Questions For Those Who Switched Careers In Their 30's And Up To Become A Nurse? - page 2
Hi, My name is Julie. I am 35 years old, (soon to be 36) and a full time, married, working mom in Sunny South Florida. After 15 years in the sales/customer service/management industry, I have ... Read More
Jun 23, '02I too worked full time, raised 2 kids and was going through a divorce during nursing school. How did I do it you ask, well the satisfaction that my ex could not stop my dream of becoming a nurse, being able to support my children and myself without him, buy my own house, new car and pay all my bills on time which I could not do when I was married to him. The exhaustion was unbelievable but I would do it all over again. By the way I was 35 when I graduated. Yes it is worth it, Good luck.
Jun 23, '02I graduated nursing school at the age of thirty. I had a loving wife who supported me through all the hard times. Now it's ten years later and I just left the nursing profession a month ago. The diffuculties of nursing school were nothing compared to what the nursing profession has become. Yes, there is a shotage of working nurses, but take a look at why. Healthcare has become a bottom line business which places the nurses in the expendible column. Talk to nurses at your local hospital and ask them about the changes that have happened in the last five years. Ask them, "Would you still become a nurse if you had it to do all over again." You may be surprised by the answers. If you do decide you still want to become a nurse, I wish you all the best. As for me, I'm the happiest I've been in years, after walking away.
Jun 23, '02I am a RN ,new graduate,it takes forever to find a job?how can i find a job (NY) i like surgery,any ideas?Thank you and have a great day all of you!

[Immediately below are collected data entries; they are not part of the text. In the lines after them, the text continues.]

(* ===== verification/SchedOrphan.v ===== *)
(** * orchestrator/scheduler: retries whose spawn failed

    [reduceSpawnFailed] releases the claim before it queues the retry, but
    [claimFromRetry] only accepts a queued issue that is still claimed.  When
    the timer of such a retry fires, the entry stays behind without a timer:
    an orphan.  Orphans are never dispatched again and never leave the state. *)

From S2P Require Import Prelude GoStd Metrics Tracker WfConfig SchedState SchedReduce SchedShell SchedInv.
From S2P Require Import SchedLifecycle SchedShellInv.
Open Scope Z_scope.

(** ** Whose timers an event arms *)

Lemma elem_of_timer_toks_app (x : string) effs effs' :
  x ∈ timer_toks (effs ++ effs') <-> x ∈ timer_toks effs \/ x ∈ timer_toks effs'.
Proof. by rewrite bind_app, elem_of_app. Qed.

Lemma fold_arms f (l : list string) x : forall acc,
  (∀ acc id, x ∈ timer_toks (f acc id : State * list Effect).2 ->
     x ∈ timer_toks acc.2 \/ lifecycle acc.1 x = CS_Running) ->
  (∀ acc id, lifecycle (f acc id).1 x = CS_Running -> lifecycle acc.1 x = CS_Running) ->
  x ∈ timer_toks (fold_left f l acc).2 ->
  x ∈ timer_toks acc.2 \/ lifecycle acc.1 x = CS_Running.
Proof.
  induction l as [|id l IH]; simpl; intros acc Ha Hr Hx; [by left|].
  destruct (IH _ Ha Hr Hx) as [H%Ha|H%Hr]; auto.
Qed.

Lemma killedEffs_arms (x : string) cfg now id run cause reason :
  x ∈ timer_toks (killedEffs cfg now id run cause reason) -> x = id.
Proof. simpl. by intros ?%list_elem_of_singleton. Qed.

Lemma stallStep_arms cfg now threshold acc id x :
  x ∈ timer_toks (stallStep cfg now threshold acc id).2 ->
  x ∈ timer_toks acc.2 \/ lifecycle acc.1 x = CS_Running.
Proof.
  destruct (stallStep_pointwise cfg now threshold acc id) as [_ ->].
  rewrite elem_of_timer_toks_app. intros [?|H]; [by left|right].
  unfold stallOut in H. simpl in H. destruct (Running acc.1 !! id) eqn:E; [|set_solver].
  destruct (stalled _ _ _); [|set_solver]. apply killedEffs_arms in H as ->.
  apply lifecycle_running. eauto.
Qed.

Lemma refreshStep_arms cfg now byID acc id x :
  x ∈ timer_toks (refreshStep cfg now byID acc id).2 ->
  x ∈ timer_toks acc.2 \/ lifecycle acc.1 x = CS_Running.
Proof.
  destruct (refreshStep_pointwise cfg now byID acc id) as [_ ->].
  rewrite elem_of_timer_toks_app. intros [?|H]; [by left|right].
  unfold refreshOut in H. cbn [v_run view] in H.
  destruct (Running acc.1 !! id) eqn:E; [|set_solver].
  assert (x = id) as ->; [|apply lifecycle_running; eauto].
  destruct (byID !! id); [destruct (isTerminal _ _); [|destruct (isActive _ _)]|];
    try (by apply killedEffs_arms in H); simpl in H; set_solver.
Qed.

Lemma dispatchLoop_arms cfg l : forall d,
  timer_toks (d_effs d) = [] -> timer_toks (d_effs (dispatchLoop cfg d l)) = [].
Proof.
  induction l as [|iss l IH]; simpl; intros d Hd; [done|].
  repeat case_match; auto. apply IH. simpl. by rewrite bind_app, Hd.
Qed.

Lemma armRetry_arms (x : string) s e delay now :
  x ∈ timer_toks (armRetry s e delay now).2 -> x = RE_IssueID e.
Proof. simpl. by intros ?%list_elem_of_singleton. Qed.

Lemma reduceTick_arms s valid cfg now x :
  x ∈ timer_toks (reduceTick s valid cfg now).2 -> lifecycle s x = CS_Running.
Proof.
  unfold reduceTick. assert (x ∈ timer_toks (reduceStall s cfg now).2 ->
    lifecycle s x = CS_Running) as Hstall.
  { unfold reduceStall. case_match; [set_solver|]. intros Hx.
    apply fold_arms in Hx as [Hx|Hx]; [set_solver|done| |].
    - intros. by eapply stallStep_arms.
    - intros acc id Hr. by destruct (lifecycle_stallStep cfg now
        (StallTimeoutMS (Config_Codex cfg) * time.Millisecond)%i64 acc id x) as [<-|(_&?&?&_)]. }
  destruct (reduceStall s cfg now) as [s1 effs]. simpl in Hstall.
  repeat case_match; simpl; rewrite ?elem_of_timer_toks_app; set_solver.
Qed.

Lemma Reduce_arms s ev cfg now x :
  x ∈ timer_toks (Reduce s ev cfg now).2 ->
  x ∈ timer_tok_ev ev \/ x ∈ claim_tok_ev ev \/ lifecycle s x = CS_Running.
Proof.
  destruct ev; cbn [Reduce].
  - intros ?%reduceTick_arms. auto.
  - unfold reduceCandidates. simpl. rewrite dispatchLoop_arms by done. set_solver.
  - intros H. apply fold_arms in H as [H|H]; [set_solver|auto| |].
    + intros. by eapply refreshStep_arms.
    + intros acc id Hr. by destruct (lifecycle_refreshStep cfg now (issuesByID Issues) acc id x)
        as [<-|(_&?&?&_)].
  - unfold reduceRevalidated. repeat case_match; simpl; set_solver.
  - unfold reduceRetryResolved. simpl timer_tok_ev.
    repeat case_match; try (intros ->%armRetry_arms; left; left); simpl; set_solver.
  - simpl. set_solver.
  - intros ->%armRetry_arms. simpl. set_solver.
  - unfold reduceWorkerExit, workerExitNormal, workerExitAbnormal.
    repeat case_match; simplify_eq; try (simpl; set_solver);
      intros ->%armRetry_arms; simpl; right; right; apply lifecycle_running; eauto.
  - simpl. set_solver.
  - simpl. set_solver.
Qed.

(** ** Orphans *)

(** A queued retry without a timer: none armed, fired, or being handled. *)
Definition orphan {Worker} (id : string) (σ : Scheduler Worker) (T : list string) : Prop :=
  is_Some (RetryAttempts (cur σ) !! id) /\ id ∉ pending σ ++ T.

Section orphan.
Context {W Worker : Type} (M : Z) (id : string).
Implicit Types (σ : Scheduler Worker).

Lemma orphan_retry_queued b σ C T :
  good b M σ C T -> orphan id σ T ->
  lifecycle (cur σ) id = CS_RetryQueued /\ id ∉ Claimed (cur σ).
Proof.
  intros [G _ _ _ _ _ _] [[e He] Hp]. split.
  - unfold lifecycle, lifecycle_of. simpl. rewrite He.
    destruct (Running (cur σ) !! id) eqn:Er; [|done].
    rewrite (inv_run_retry _ (g_inv _ _ _ _ _ G)) in He; [done|eauto].
  - intros Hc. apply Hp. apply (g_retry_Q _ _ _ _ _ G); eauto.
Qed.

Lemma orphan_reduce σ C T ev now s' effs :
  good false M σ (claim_tok_ev ev ++ C) (timer_tok_ev ev ++ T) ->
  orphan id σ (timer_tok_ev ev ++ T) ->
  Reduce (cur σ) ev (cfg σ) now = (s', effs) ->
  orphan id (publish (σ <| cur := s' |>)) (timer_toks effs ++ T).
Proof.
  intros G O HR. destruct (orphan_retry_queued _ _ _ _ G O) as [Hq Hc].
  destruct O as [He Hp]. rewrite !elem_of_app in Hp.
  assert (sgood false M (cur σ) (claim_tok_ev ev ++ C) (timer_tok_ev ev ++ pending σ ++ T)) as G'.
  { destruct G as [G _ _ _ _ _ _].
    by rewrite (assoc_L (++)), (comm (++) (timer_tok_ev ev)), <- (assoc_L (++)). }
  pose proof (Reduce_lifecycle _ _ _ _ _ _ (cfg σ) now id G') as Hstep.
  pose proof (Reduce_arms (cur σ) ev (cfg σ) now id) as Harm.
  rewrite HR, Hq in *. simpl in *. split.
  - assert (lifecycle s' id = CS_RetryQueued) as Hq'.
    { inversion Hstep; subst; try done; exfalso; apply Hp; right; left; left. }
    unfold lifecycle, lifecycle_of in Hq'. simpl in *.
    destruct (Running s' !! id); [done|]. by destruct (RetryAttempts s' !! id), (bool_decide _).
  - change (pending (publish (σ <| cur := s' |>))) with (pending σ).
    rewrite !elem_of_app. intros [?|[H|?]]; [by auto| |by auto].
    apply Harm in H as [?|[H|?]]; [by auto| |done].
    apply Hc, (g_C _ _ _ _ _ G'). by apply elem_of_app; left.
Qed.

Lemma elem_of_pending_armTimer σ id' ident a d (x : string) :
  x ∈ pending (armTimer σ id' ident a d) -> x = id' \/ x ∈ pending σ.
Proof.
  unfold armTimer. set (σ1 := match timers σ !! id' with Some _ => _ | None => _ end).
  assert (armed σ1 ⊆ armed σ /\ retryFire σ1 = retryFire σ) as [Ha Hr].
  { unfold σ1. destruct (timers σ !! id'); simpl; split; try done. apply delete_subseteq. }
  unfold pending. simpl. rewrite !elem_of_app, Hr. intros [H|?]; [|by auto].
  apply list_elem_of_fmap in H as (req & -> & H).
  apply list_elem_of_fmap in H as ([tid req'] & -> & H%elem_of_map_to_list).
  apply lookup_insert_Some in H as [[_ <-]|[_ H]]; [by left|right; left].
  eapply (lookup_weaken _ _ _ _ H) in Ha. apply list_elem_of_fmap. exists req'.
  split; [done|]. apply list_elem_of_fmap. exists (tid, req').
  by rewrite elem_of_map_to_list.
Qed.

Lemma orphan_loop_inv :
  loop_inv M (allowed false) (λ σ C T, good false M σ C T /\ orphan id σ T).
Proof.
  pose proof (@good_loop_inv Worker false M) as HL. split.
  - intros σ C T ev now s' effs Hok HC [G O] HR.
    destruct (I_reduce _ _ _ HL _ _ _ _ _ _ _ Hok HC G HR) as [G' Hf].
    split; [split; [done|]|done]. by eapply orphan_reduce.
  - intros σ C T id' ident a d [G O]. split; [by apply armTimer_good|].
    destruct O as [He Hp]. split; [unfold armTimer; by destruct (timers σ !! id')|].
    rewrite elem_of_app in *. intros [H|?]; [|set_solver].
    apply (elem_of_pending_armTimer _ _ ident a d) in H. set_solver.
  - intros σ C T [G _]. by apply (I_limits _ _ _ HL) in G.
  - intros σ σ' C T Hs ? ? [G O]. split; [by eapply (I_frame _ _ _ HL)|].
    destruct Hs as (E1&_&E3&_&E5&_). unfold orphan, pending in *. by rewrite E1, E3, E5.
  - intros σ C T id' [G O]. split; [by apply good_delete_timers|done].
  - intros σ req reqs E [G O]. split; [by apply good_receive|].
    destruct O as [He Hp]. split; [done|]. unfold pending in *. rewrite E in Hp. simpl in *.
    set_solver.
  - intros σ tid req E [G O]. split; [by apply good_fire|].
    destruct O as [He Hp]. split; [done|]. unfold pending in *. simpl in *.
    rewrite <- (map_to_list_delete _ _ _ E) in Hp. simpl in Hp. set_solver.
  - intros σ id' e due He [G O]. split; [by apply (I_postpone _ _ _ HL)|].
    destruct O as [He' Hp]. split; [|done]. simpl. by apply lookup_insert_is_Some'; right.
Qed.
End orphan.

Jun 23, '02I can only answer to part of your question. I went back to school and became an RN at age 52. I was the oldest graduate nurse in my class. I worked full-time while in school And I made Phi Theta Kappa, tho I didn't have any time to go to the induction (no surprise). I didn't have any time for ANYTHING. The part I can't help you with - I don't have kids; my stepdaughters were already grown up, but I had no time to see my grandchildren or anyone else.
I talked to my partner beforehand, and told him this would be a tremendous alteration in our daily life, and he poo-pooed it, having no idea how intense my involvement was going to be, but he was very supportive. I had to work fulltime to qualify for tuition assistance, which I needed, and I in fact worked over-time nearly every week, in a very demanding job, but my boss did let me come in a little late or early to accommodate my schedule, and I went thru an evening nursing program.
I would have liked to be able to work as an NA to get some hands-on experience but that was not possible. I did work in health care prior to nursing, but in clerical and adminustration, not any clinical capacity.
If you have the support of those around you, and you have the desire, you can do it. If you don't have the support, but you have the desire, you can still do it, but it will demand even more determination from you. Believe me, if you carry this off, you can do ANYTHING!